One could go on and on extoling the virtues and vices of market behavior. Books have been written on this topic. Some renowned commentators on Market Behavior include the market genius, Warren Buffett. I would like to dwell on why understanding market behavior matters. It matters to investors who now confidently trade on their own in brokerage accounts on platforms hosted by Scottrade, Sharebuilder, Ameritrade, fidelity, and many more. These investors make decisions on a daily basis using some rational criteria of their choice. As investors, they are part of the Market; hence their behavior too is reflected in the daily gyrations manifested in the Indices like the DJIA. Decisions made by individuals, independently, across the globe, manifest themselves in the Market Indices crashing or jumping as reported in the news. There is so much buying and selling, it is unimaginable. Because of this volume of trade, and the availability of information, many commentators and researchers consider the market to be perfect. What this conclusion suggests is that the market is a true reflection of company valuations. This may be true in the long run, but in the short run, the irrational behavior of the market distorts the picture.
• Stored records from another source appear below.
(* ===== verification/FtpPaths.v ===== *)
(** * Paths of the FTP server (crates/firmware/src/ftpd.rs)

    The normalisation of a path argument and what it guarantees: whatever a client
    sends, the result is an absolute path that never climbs. *)
From S2P Require Import Prelude Text UdpCfg StMonad Channels Web.

(** [chars().take(n)] on UTF-8 text. *)
Fixpoint take_chars (n : nat) (l : list Z) : list Z :=
  match l with
  | [] => []
  | b :: l =>
      if cont b then b :: take_chars n l
      else match n with O => [] | S n => b :: take_chars n l end
  end.

Section Paths.
(** [collect] into a [heapless::String] of a capacity: a panic is [None]. *)
Variable collect : nat -> list Z -> option (list Z).

(** The path components: a stack of at most eight. *)
Fixpoint push_parts (segs parts : list (list Z)) : option (list (list Z)) :=
  match segs with
  | [] => Some parts
  | seg :: segs =>
      if bytes_eqb seg [] || bytes_eqb seg (bs ".") then push_parts segs parts
      else if bytes_eqb seg (bs "..") then push_parts segs (removelast parts)
      else
        p ← collect 48 (take_chars 47 seg);
        push_parts segs (if (length parts <? 8)%nat then parts ++ [p] else parts)
  end.

(** The parts with slashes in a buffer of 64 bytes; what does not fit is dropped. *)
Fixpoint join_parts (i : nat) (parts : list (list Z)) (out : list Z) : list Z :=
  match parts with
  | [] => out
  | p :: parts => join_parts (S i) parts (write_pieces 64 [p] (if (0 <? i)%nat then write_pieces 64 [[47]] out else out))
  end.

Definition norm_path (cwd input : list Z) : option (list Z) :=
  joined ← (if starts_with input [47] then collect 160 (take_chars 159 input)
            else Some (write_pieces 160 [cwd; [47]; input] []));
  parts ← push_parts (split 47 joined) [];
  Some (join_parts 0 parts [47]).

Definition ftp_path_bytes (p : list Z) : FtpPath := list_inserts 0 (take 94 p) (replicate 96 0).

(** What the server relies on: text that fits is collected as it is. *)
Hypothesis collect_fits : forall n l, (length l <= n)%nat -> collect n l = Some l.
Hypothesis collect_same : forall n l l', collect n l = Some l' -> l' = l.

(** ** The result never climbs *)

(** A component that is neither empty nor a step up, nor holds a slash. *)
Definition plain_part (p : list Z) : Prop := p <> [] /\ p <> bs "." /\ p <> bs ".." /\ Forall (fun b => b <> 47) p.

Lemma split_no_sep c l : Forall (fun p => Forall (fun b => b <> c) p) (split c l).
Proof.
  induction l as [|b l IH]; cbn [split]; [by repeat constructor|]. destruct (Z.eqb_spec b c) as [->|Hb].
  - by constructor.
  - destruct (split c l) as [|p ps]; [by repeat constructor|]. apply Forall_cons_1 in IH as [Hp Hps]. by repeat constructor.
Qed.

Lemma take_chars_prefix n l : exists r, l = take_chars n l ++ r.
Proof.
  revert n. induction l as [|b l IH]; intros n; [by exists []|]. cbn [take_chars].
  destruct (cont b); [destruct (IH n) as [r E]; exists r; cbn; by rewrite E at 1|].
  destruct n as [|n]; [by exists (b :: l)|]. destruct (IH n) as [r E]. exists r. cbn. by rewrite E at 1.
Qed.

Lemma take_chars_short n l : (length l <= n)%nat -> take_chars n l = l.
Proof.
  revert n. induction l as [|b l IH]; intros n H; cbn [take_chars length] in *; [done|].
  destruct (cont b); [by rewrite IH by lia|]. destruct n as [|n]; [lia|]. by rewrite IH by lia.
Qed.

Lemma take_chars_long n l : take_chars n l = l \/ (n <= length (take_chars n l))%nat.
Proof.
  revert n. induction l as [|b l IH]; intros n; cbn [take_chars]; [by left|].
  destruct (cont b); [destruct (IH n) as [-> |]; [by left|right; cbn; lia]|].
  destruct n as [|n]; [right; cbn; lia|]. destruct (IH n) as [-> |]; [by left|right; cbn; lia].
Qed.

Lemma plain_take seg : plain_part seg -> plain_part (take_chars 47 seg).
Proof.
  intros (H1 & H2 & H3 & H4). destruct (take_chars_long 47 seg) as [-> |Hl]; [done|].
  split_and!; try (intros E; rewrite E in Hl; cbn in Hl; lia).
  destruct (take_chars_prefix 47 seg) as [r E]. rewrite E in H4. by apply Forall_app in H4 as [H4 _].
Qed.

Lemma length_removelast {A} (l : list A) : length (removelast l) = (length l - 1)%nat.
Proof. destruct l as [|x l _] using rev_ind; [done|]. rewrite removelast_last, length_app. cbn. lia. Qed.

Lemma push_parts_plain segs : forall parts out,
  Forall (fun p => Forall (fun b => b <> 47) p) segs -> Forall plain_part parts -> (length parts <= 8)%nat ->
  push_parts segs parts = Some out -> Forall plain_part out /\ (length out <= 8)%nat.
Proof.
  induction segs as [|seg segs IH]; intros parts out Hs Hp Hl E; cbn [push_parts] in E; [by injection E as <-|].
  apply Forall_cons_1 in Hs as [Hseg Hs]. unfold bytes_eqb in E.
  destruct (bool_decide (seg = []) || bool_decide (seg = bs ".")) eqn:E1; [by apply (IH parts)|].
  apply orb_false_iff in E1 as [N1 N2]. apply bool_decide_eq_false_1 in N1, N2.
  destruct (bool_decide (seg = bs "..")) eqn:E2.
  { apply (IH (removelast parts)); [done| |rewrite length_removelast; lia|done].
    destruct parts as [|p parts _] using rev_ind; [done|]. rewrite removelast_last. by apply Forall_app in Hp as [Hp _]. }
  apply bool_decide_eq_false_1 in E2. destruct (collect 48 (take_chars 47 seg)) as [p|] eqn:Ec; [|done].
  apply collect_same in Ec as ->. cbn [mbind option_bind] in E.
  assert (Hpl : plain_part (take_chars 47 seg)) by (by apply plain_take).
  apply (IH (if (length parts <? 8)%nat then parts ++ [take_chars 47 seg] else parts)); [done| | |done];
    destruct (Nat.ltb_spec (length parts) 8); try done.
  - apply Forall_app. split; [done|by constructor].
  - rewrite length_app. cbn. lia.
Qed.

(** An absolute path in a buffer of 64 bytes, with plain or empty components. *)
Record confined (out : list Z) : Prop := {
  c_abs : take 1 out = [47];
  c_len : (length out <= 64)%nat;
  c_parts : Forall (fun p => p = [] \/ plain_part p) (split 47 out)
}.

Lemma split_snoc c l : split c (l ++ [c]) = split c l ++ [[]].
Proof.
  induction l as [|b l IH]; cbn [app split]; [by rewrite Z.eqb_refl|]. rewrite IH. destruct (b =? c); [done|].
  destruct (split c l) as [|p ps] eqn:E; [by destruct l; cbn in E; repeat case_match|done].
Qed.

Lemma split_snoc_app c l p : Forall (fun b => b <> c) p -> split c (l ++ [c] ++ p) = split c l ++ [p].
Proof.
  intros Hp. induction l as [|b l IH]; cbn [app split].
  - rewrite Z.eqb_refl. f_equal. by apply split_plain.
  - cbn [app] in IH. rewrite IH. destruct (b =? c); [done|].
    destruct (split c l) as [|q ps] eqn:E; [by destruct l; cbn in E; repeat case_match|done].
Qed.

Lemma confined_take1 out r : take 1 out = [47] -> take 1 (out ++ r) = [47].
Proof. destruct out; [done|]. cbn. by rewrite !take_0. Qed.

Lemma confined_slash out : confined out -> (length out < 64)%nat -> confined (out ++ [47]).
Proof.
  intros [H1 H2 H3] Hl. split; [by apply confined_take1|rewrite length_app; cbn; lia|].
  rewrite split_snoc. apply Forall_app. split; [done|]. constructor; [by left|constructor].
Qed.

Lemma confined_part out p : confined (out ++ [47]) -> plain_part p -> (length out + 1 + length p <= 64)%nat ->
  confined ((out ++ [47]) ++ p).
Proof.
  intros [H1 H2 H3] Hp Hl. rewrite <- app_assoc. split; [rewrite app_assoc; by apply confined_take1|rewrite !length_app; cbn; lia|].
  rewrite split_snoc_app by apply Hp. rewrite split_snoc in H3. apply Forall_app in H3 as [H3 _].
  apply Forall_app. split; [done|]. constructor; [by right|constructor].
Qed.

Lemma confined_root : confined [47].
Proof. split; [done|cbn; lia|]. cbn. repeat (constructor; [by left|]). constructor. Qed.

Lemma join_confined parts : forall i out, Forall plain_part parts -> confined out -> (0 < i)%nat \/ out = [47] ->
  confined (join_parts i parts out).
Proof.
  induction parts as [|p parts IH]; intros i out Hp Ho Hi; cbn [join_parts]; [done|].
  apply Forall_cons_1 in Hp as [Hp Hps]. apply IH; [done| |left; lia].
  pose proof Hp as (Hne & _). assert (0 < length p)%nat by (destruct p; [done|cbn; lia]).
  assert (Hstep : forall o, confined o -> (exists o', o = o' ++ [47]) \/ length o = 64%nat -> confined (write_pieces 64 [p] o)).
  { intros o Hc Ho'. cbn [write_pieces]. destruct (Nat.leb_spec (length o + length p) 64); [|done].
    destruct Ho' as [[o' ->]|Hlen]; [|lia]. apply confined_part; [done|done|]. rewrite length_app in *. cbn [length] in *. lia. }
  destruct (Nat.ltb_spec 0 i).
  - cbn [write_pieces length]. pose proof (c_len _ Ho). destruct (Nat.leb_spec (length out + 1) 64).
    + apply Hstep; [apply confined_slash; [done|lia]|left; by eexists].
    + apply Hstep; [done|right; lia].
  - destruct Hi as [? | ->]; [lia|]. apply Hstep; [apply confined_root|left; by exists []].
Qed.

(** C24: No path climbs.  Whatever the directory of the session and the argument, a
    normalised path is absolute, fits 64 bytes, and no component of it is a dot or
    a double dot: every command stays below the root of the file system. *)
Theorem norm_path_confined cwd input out : norm_path cwd input = Some out -> confined out.
Proof.
  unfold norm_path. intros E. destruct (if starts_with input [47] then _ else _) as [joined|]; [|done].
  cbn [mbind option_bind] in E. destruct (push_parts (split 47 joined) []) as [parts|] eqn:Ep; [|done].
  injection E as <-. apply push_parts_plain in Ep as [Hp _]; [|apply split_no_sep|done|cbn; lia].
  apply join_confined; [done|apply confined_root|by right].
Qed.

(** ** The result is the normal form, within the limits *)

(** What a path means: steps on a stack of names. *)
Definition step_path (st : list (list Z)) (seg : list Z) : list (list Z) :=
  if decide (seg = [] \/ seg = bs ".") then st
  else if decide (seg = bs "..") then removelast st else st ++ [seg].
Definition resolve (segs : list (list Z)) : list (list Z) := foldl step_path [] segs.
Definition slash_all (st : list (list Z)) : list Z := concat (cons 47 <$> st).
Definition slashed (st : list (list Z)) : list Z := match st with [] => [47] | _ => slash_all st end.

Lemma push_parts_resolve segs : forall st, Forall (fun seg => (length seg <= 47)%nat) segs ->
  (length st + length segs <= 8)%nat -> push_parts segs st = Some (foldl step_path st segs).
Proof.
  induction segs as [|seg segs IH]; intros st Hs Hl; cbn [push_parts foldl length] in *; [done|].
  apply Forall_cons_1 in Hs as [Hseg Hs]. unfold step_path at 2, bytes_eqb.
  destruct (decide (seg = [] \/ seg = bs ".")) as [D|D].
  { destruct D as [-> | ->]; cbn [bool_decide orb]; [rewrite bool_decide_true by done|rewrite orb_comm, bool_decide_true by done]; cbn [orb]; apply IH; try done; lia. }
  rewrite !bool_decide_false by tauto. cbn [orb].
  destruct (decide (seg = bs "..")) as [->|N].
  { rewrite bool_decide_true by done. apply IH; [done|]. rewrite length_removelast. lia. }
  rewrite bool_decide_false by done. rewrite take_chars_short, collect_fits by lia. cbn [mbind option_bind].
  rewrite (proj2 (Nat.ltb_lt _ _)) by lia. apply IH; [done|]. rewrite length_app. cbn. lia.
Qed.

Lemma join_fits parts : forall i out, (0 < i)%nat -> (length out + length (slash_all parts) <= 64)%nat ->
  join_parts i parts out = out ++ (slash_all parts).
Proof.
  induction parts as [|p parts IH]; intros i out Hi Hl; cbn [join_parts slash_all fmap list_fmap concat] in *; [by rewrite app_nil_r|].
  fold (slash_all parts) in *. cbn [app length] in Hl. rewrite length_app in Hl. rewrite (proj2 (Nat.ltb_lt 0 i)) by lia.
  cbn [write_pieces length]. rewrite (proj2 (Nat.leb_le (length out + 1) 64)) by lia.
  rewrite length_app. cbn [length]. rewrite (proj2 (Nat.leb_le _ 64)) by lia.
  rewrite IH by (rewrite ?length_app; cbn [length]; lia). rewrite <- !app_assoc. done.
Qed.

(** Within the limits of the server, the normal form of a path is the one of
    RFC 3659 style resolution: the argument after the directory (or alone, when it
    is absolute), names pushed, double dots popped, never above the root. *)
Theorem norm_path_resolves cwd input :
  let joined := if starts_with input [47] then input else cwd ++ [47] ++ input in
  let segs := split 47 joined in
  (length joined <= 159)%nat -> (length segs <= 8)%nat -> Forall (fun seg => (length seg <= 47)%nat) segs ->
  (length (slashed (resolve segs)) <= 64)%nat ->
  norm_path cwd input = Some (slashed (resolve segs)).
Proof.
  intros joined segs Hj Hn Hs Hlen. unfold norm_path.
  assert ((if starts_with input [47] then collect 160 (take_chars 159 input) else Some (write_pieces 160 [cwd; [47]; input] [])) = Some joined) as ->.
  { subst joined. destruct (starts_with input [47]).
    - rewrite take_chars_short by done. apply collect_fits. lia.
    - rewrite !length_app in Hj. cbn [length] in Hj. cbn [write_pieces length app Nat.add].
      rewrite (proj2 (Nat.leb_le _ 160)) by lia. rewrite length_app. cbn [length]. rewrite (proj2 (Nat.leb_le _ 160)) by lia.
      rewrite (proj2 (Nat.leb_le _ 160)) by lia. by rewrite <- app_assoc. }
  cbn [mbind option_bind]. change (split 47 joined) with segs. rewrite (push_parts_resolve segs []) by (done || (cbn; lia)).
  cbn [mbind option_bind]. fold (resolve segs). f_equal. destruct (resolve segs) as [|p st]; [done|].
  cbn [join_parts Nat.ltb Nat.leb slashed slash_all fmap list_fmap concat app length] in *. fold (slash_all st) in *. rewrite length_app in Hlen.
  cbn [write_pieces length]. rewrite (proj2 (Nat.leb_le _ 64)) by lia.
  rewrite join_fits by (cbn [app length]; lia). done.
Qed.

(** An argument that is too long is not refused: it is dropped, and the command
    works on the directory of the session itself. *)
Lemma norm_path_drops cwd input : starts_with input [47] = false -> (length cwd <= 64)%nat ->
  (159 < length cwd + length input)%nat -> norm_path cwd input = norm_path cwd [].
Proof.
  intros Hs Hc Hl. unfold norm_path. rewrite Hs. cbn [starts_with write_pieces length Nat.add app].
  repeat (rewrite ?length_app; cbn [length];
    first [rewrite (proj2 (Nat.leb_le _ 160)) by lia | rewrite (proj2 (Nat.leb_gt _ 160)) by lia]).
  by rewrite app_nil_r.
Qed.
End Paths.

(** [collect] when it panics on text that does not fit. *)
Definition collect_or_panic (n : nat) (l : list Z) : option (list Z) := if (length l <=? n)%nat then Some l else None.

Lemma collect_or_panic_fits n l : (length l <= n)%nat -> collect_or_panic n l = Some l.
Proof. intros H. unfold collect_or_panic. by rewrite (proj2 (Nat.leb_le _ _)) by done. Qed.
Lemma collect_or_panic_same n l l' : collect_or_panic n l = Some l' -> l' = l.
Proof. unfold collect_or_panic. destruct (_ <=? _)%nat; [by intros [= ->]|done]. Qed.

Lemma norm_path_confined_witness :
  exists out, norm_path collect_or_panic (bs "/a/b") (bs "../../../etc/./x") = Some out /\ confined out.
Proof.
  destruct (norm_path collect_or_panic (bs "/a/b") (bs "../../../etc/./x")) as [out|] eqn:E; [|vm_compute in E; discriminate].
  exists out. split; [done|].
  exact (norm_path_confined collect_or_panic collect_or_panic_same (bs "/a/b") (bs "../../../etc/./x") out E).
Defined.

Lemma norm_path_resolves_witness :
  norm_path collect_or_panic (bs "/a/b") (bs "../../../etc/x") = Some (bs "/etc/x").
Proof.
  refine (norm_path_resolves collect_or_panic collect_or_panic_fits (bs "/a/b") (bs "../../../etc/x") _ _ _ _).
  - apply Nat.leb_le. reflexivity.
  - apply Nat.leb_le. reflexivity.
  - apply (bool_decide_eq_true_1 _). vm_compute. reflexivity.
  - apply Nat.leb_le. reflexivity.
Defined.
Whenever there is a negative or positive report on a particular company or the economy, the market reacts by buying or selling. The expectation is that the reported event will have long term consequences on the company. When people start selling off a company stock after a reported scandal, they move in droves. It is like a stampede as no one wants to be left holding “worthless” shares. Few can stomach the agony of riding a market hiatus. As more people sell, the “worthlessness” of the shares becomes a self-fulfilling prophecy. Sometimes, these fears are well grounded, but a lot of the time, decisions are made on incomplete information. The incorrect logic is that if a share price is going down, it must keep going down. If it is going up, it must keep going up, hence buying when going up, and selling when going down. As mentioned earlier, there will be times when this behavior is appropriate, if it is based on sound analysis. Unfortunately, the behavior is often times a knee jerk reaction, which results in investors paying too much, that results in huge losses when there is a stock bubble, like the Tech bubble of the early 2000’s, or in investors missing out on good opportunities like after the stock market crash of 2009, when shares of companies with strong fundamentals could be bought for a song. Who would ever think that some of the big banks could be bought for less than $3/share. Contrarian behavior alone can result in more than average return. However, understanding that the human tendencies of fear and greed underlie how we behave on the market can help rationalize our investment decisions. These behaviors are not going away any time soon. That is why it is safe to say that one will be right to say a market crash will be always in the offing, it is just a question of when, particularly when the market becomes highly exuberant.